Which lines below fall between the one containing "rewrite sqrt_mult; [|" and the one containing "destruct a as [x y z]; simpl."? Repeat them exactly, counting both of those lines, and add nothing else.

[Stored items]
==*==
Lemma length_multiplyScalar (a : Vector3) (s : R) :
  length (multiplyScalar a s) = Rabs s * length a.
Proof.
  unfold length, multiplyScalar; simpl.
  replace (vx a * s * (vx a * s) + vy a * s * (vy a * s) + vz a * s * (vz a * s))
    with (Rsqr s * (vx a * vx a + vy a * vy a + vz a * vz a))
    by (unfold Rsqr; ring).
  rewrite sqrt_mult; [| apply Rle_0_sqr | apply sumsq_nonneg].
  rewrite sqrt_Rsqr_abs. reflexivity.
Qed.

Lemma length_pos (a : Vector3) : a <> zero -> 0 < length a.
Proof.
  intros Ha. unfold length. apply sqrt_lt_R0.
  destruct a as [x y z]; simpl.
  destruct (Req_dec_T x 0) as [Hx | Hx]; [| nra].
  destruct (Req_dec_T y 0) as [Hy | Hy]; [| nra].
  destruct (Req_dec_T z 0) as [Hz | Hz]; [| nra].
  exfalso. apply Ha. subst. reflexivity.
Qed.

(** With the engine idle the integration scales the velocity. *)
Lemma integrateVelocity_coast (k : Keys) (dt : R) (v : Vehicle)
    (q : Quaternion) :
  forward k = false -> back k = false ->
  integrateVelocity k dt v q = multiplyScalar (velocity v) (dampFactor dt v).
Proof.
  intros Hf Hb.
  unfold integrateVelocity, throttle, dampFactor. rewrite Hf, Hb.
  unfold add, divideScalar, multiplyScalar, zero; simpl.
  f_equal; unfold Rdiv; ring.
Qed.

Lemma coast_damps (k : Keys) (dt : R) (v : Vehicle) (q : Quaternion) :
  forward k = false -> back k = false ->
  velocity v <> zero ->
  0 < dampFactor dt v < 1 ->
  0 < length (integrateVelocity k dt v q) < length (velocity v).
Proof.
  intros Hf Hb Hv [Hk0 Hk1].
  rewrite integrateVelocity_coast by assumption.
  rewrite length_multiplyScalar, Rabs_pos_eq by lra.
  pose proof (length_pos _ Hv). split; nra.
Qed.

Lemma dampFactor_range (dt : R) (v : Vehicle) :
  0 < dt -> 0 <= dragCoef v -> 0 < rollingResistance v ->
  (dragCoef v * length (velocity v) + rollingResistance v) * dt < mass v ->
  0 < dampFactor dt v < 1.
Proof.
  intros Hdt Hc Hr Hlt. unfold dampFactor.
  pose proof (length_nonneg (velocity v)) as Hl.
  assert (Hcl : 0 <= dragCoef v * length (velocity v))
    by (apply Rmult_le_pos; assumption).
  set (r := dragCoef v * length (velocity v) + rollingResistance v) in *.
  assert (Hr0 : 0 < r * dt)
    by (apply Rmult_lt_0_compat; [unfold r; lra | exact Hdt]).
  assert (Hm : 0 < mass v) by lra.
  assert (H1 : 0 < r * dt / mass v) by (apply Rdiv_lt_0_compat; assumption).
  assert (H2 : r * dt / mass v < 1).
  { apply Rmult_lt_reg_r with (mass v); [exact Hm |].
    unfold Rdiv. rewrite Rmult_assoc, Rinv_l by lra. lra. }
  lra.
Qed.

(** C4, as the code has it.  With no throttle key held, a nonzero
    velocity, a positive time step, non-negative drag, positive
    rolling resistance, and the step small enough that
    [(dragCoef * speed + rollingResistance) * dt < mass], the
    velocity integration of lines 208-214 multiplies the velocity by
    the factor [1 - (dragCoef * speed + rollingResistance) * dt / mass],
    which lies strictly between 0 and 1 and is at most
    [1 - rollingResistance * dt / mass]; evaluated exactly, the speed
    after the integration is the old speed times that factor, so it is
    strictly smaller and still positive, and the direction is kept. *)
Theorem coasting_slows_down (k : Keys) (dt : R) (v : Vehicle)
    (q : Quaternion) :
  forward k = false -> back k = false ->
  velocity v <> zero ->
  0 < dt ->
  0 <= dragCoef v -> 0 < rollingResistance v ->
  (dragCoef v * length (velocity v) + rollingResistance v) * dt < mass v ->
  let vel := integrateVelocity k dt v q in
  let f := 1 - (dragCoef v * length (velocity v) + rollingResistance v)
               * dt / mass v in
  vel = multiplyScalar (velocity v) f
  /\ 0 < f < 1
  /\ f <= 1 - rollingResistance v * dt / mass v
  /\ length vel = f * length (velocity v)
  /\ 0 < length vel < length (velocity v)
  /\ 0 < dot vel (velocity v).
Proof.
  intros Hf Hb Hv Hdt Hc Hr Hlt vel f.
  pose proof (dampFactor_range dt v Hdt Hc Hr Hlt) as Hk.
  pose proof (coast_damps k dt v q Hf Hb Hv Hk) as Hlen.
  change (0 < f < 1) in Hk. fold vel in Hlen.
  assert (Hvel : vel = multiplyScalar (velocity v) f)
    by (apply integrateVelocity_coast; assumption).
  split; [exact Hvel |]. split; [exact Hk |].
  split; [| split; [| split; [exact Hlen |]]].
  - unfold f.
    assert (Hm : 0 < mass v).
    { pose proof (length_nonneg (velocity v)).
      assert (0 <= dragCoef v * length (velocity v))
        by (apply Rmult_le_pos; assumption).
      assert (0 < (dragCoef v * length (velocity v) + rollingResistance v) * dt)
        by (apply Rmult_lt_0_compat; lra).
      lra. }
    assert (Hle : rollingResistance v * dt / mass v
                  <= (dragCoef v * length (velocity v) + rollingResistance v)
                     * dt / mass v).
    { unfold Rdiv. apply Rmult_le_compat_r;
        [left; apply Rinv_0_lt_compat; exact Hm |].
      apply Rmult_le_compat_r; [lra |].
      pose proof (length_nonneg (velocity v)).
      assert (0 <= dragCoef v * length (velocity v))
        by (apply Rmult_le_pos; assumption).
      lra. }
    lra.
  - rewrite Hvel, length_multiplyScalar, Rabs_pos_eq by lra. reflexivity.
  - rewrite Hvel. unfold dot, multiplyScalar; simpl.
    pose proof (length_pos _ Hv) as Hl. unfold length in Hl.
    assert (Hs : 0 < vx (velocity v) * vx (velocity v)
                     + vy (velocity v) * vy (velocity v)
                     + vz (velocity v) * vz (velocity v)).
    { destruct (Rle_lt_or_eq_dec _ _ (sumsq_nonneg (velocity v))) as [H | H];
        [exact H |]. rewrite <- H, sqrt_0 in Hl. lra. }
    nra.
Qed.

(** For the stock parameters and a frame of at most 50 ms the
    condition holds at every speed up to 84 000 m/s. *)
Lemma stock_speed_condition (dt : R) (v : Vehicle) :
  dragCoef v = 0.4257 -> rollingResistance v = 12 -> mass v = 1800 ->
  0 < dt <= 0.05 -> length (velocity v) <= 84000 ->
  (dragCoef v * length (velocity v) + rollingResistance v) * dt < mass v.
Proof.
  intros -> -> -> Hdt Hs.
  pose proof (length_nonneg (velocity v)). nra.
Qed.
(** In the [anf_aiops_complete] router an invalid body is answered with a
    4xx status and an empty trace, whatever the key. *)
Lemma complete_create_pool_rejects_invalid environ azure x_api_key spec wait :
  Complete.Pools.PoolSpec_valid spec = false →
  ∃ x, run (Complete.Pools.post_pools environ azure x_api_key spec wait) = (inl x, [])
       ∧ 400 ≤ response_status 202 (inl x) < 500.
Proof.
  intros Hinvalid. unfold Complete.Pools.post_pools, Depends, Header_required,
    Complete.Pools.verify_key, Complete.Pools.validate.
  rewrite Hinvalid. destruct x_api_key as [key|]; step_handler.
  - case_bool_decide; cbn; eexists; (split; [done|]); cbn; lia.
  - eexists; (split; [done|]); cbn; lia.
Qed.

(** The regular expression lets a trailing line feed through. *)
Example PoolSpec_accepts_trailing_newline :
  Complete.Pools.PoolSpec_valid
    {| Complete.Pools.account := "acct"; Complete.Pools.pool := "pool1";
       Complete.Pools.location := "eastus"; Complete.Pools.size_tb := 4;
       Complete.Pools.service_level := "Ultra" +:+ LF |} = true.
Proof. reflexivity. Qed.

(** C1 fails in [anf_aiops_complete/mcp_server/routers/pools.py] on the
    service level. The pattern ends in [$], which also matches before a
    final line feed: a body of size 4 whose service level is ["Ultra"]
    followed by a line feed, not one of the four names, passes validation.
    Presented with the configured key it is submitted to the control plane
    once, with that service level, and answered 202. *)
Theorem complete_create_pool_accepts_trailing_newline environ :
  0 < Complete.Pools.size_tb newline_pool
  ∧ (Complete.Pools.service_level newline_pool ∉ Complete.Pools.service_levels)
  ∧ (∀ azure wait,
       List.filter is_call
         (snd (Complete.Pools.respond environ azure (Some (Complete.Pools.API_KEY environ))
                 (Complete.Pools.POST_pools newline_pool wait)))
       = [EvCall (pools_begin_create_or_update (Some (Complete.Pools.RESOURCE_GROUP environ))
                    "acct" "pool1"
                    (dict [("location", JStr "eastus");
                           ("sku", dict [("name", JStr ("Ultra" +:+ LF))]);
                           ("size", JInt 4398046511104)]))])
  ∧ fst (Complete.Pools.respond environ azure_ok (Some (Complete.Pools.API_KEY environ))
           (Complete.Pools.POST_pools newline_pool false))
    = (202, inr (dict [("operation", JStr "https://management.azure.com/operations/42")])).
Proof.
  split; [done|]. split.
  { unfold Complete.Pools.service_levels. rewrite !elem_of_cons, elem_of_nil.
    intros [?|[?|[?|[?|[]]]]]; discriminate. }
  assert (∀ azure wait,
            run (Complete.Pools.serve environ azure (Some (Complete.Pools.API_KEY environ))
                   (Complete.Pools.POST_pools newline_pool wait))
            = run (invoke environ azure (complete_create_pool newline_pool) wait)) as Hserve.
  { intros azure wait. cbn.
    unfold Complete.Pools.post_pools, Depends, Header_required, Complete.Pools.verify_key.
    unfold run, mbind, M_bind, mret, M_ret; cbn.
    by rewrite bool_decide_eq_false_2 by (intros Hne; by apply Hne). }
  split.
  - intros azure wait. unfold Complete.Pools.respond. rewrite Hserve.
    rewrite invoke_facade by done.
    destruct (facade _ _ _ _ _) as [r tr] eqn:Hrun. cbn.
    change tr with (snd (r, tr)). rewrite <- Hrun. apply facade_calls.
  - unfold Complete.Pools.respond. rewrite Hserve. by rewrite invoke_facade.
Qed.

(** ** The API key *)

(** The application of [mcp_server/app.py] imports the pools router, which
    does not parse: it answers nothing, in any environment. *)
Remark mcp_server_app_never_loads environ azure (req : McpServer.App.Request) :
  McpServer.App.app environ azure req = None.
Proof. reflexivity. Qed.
==*==
Answer>
  rewrite sqrt_mult; [| apply Rle_0_sqr | apply sumsq_nonneg].
  rewrite sqrt_Rsqr_abs. reflexivity.
Qed.

Lemma length_pos (a : Vector3) : a <> zero -> 0 < length a.
Proof.
  intros Ha. unfold length. apply sqrt_lt_R0.
  destruct a as [x y z]; simpl.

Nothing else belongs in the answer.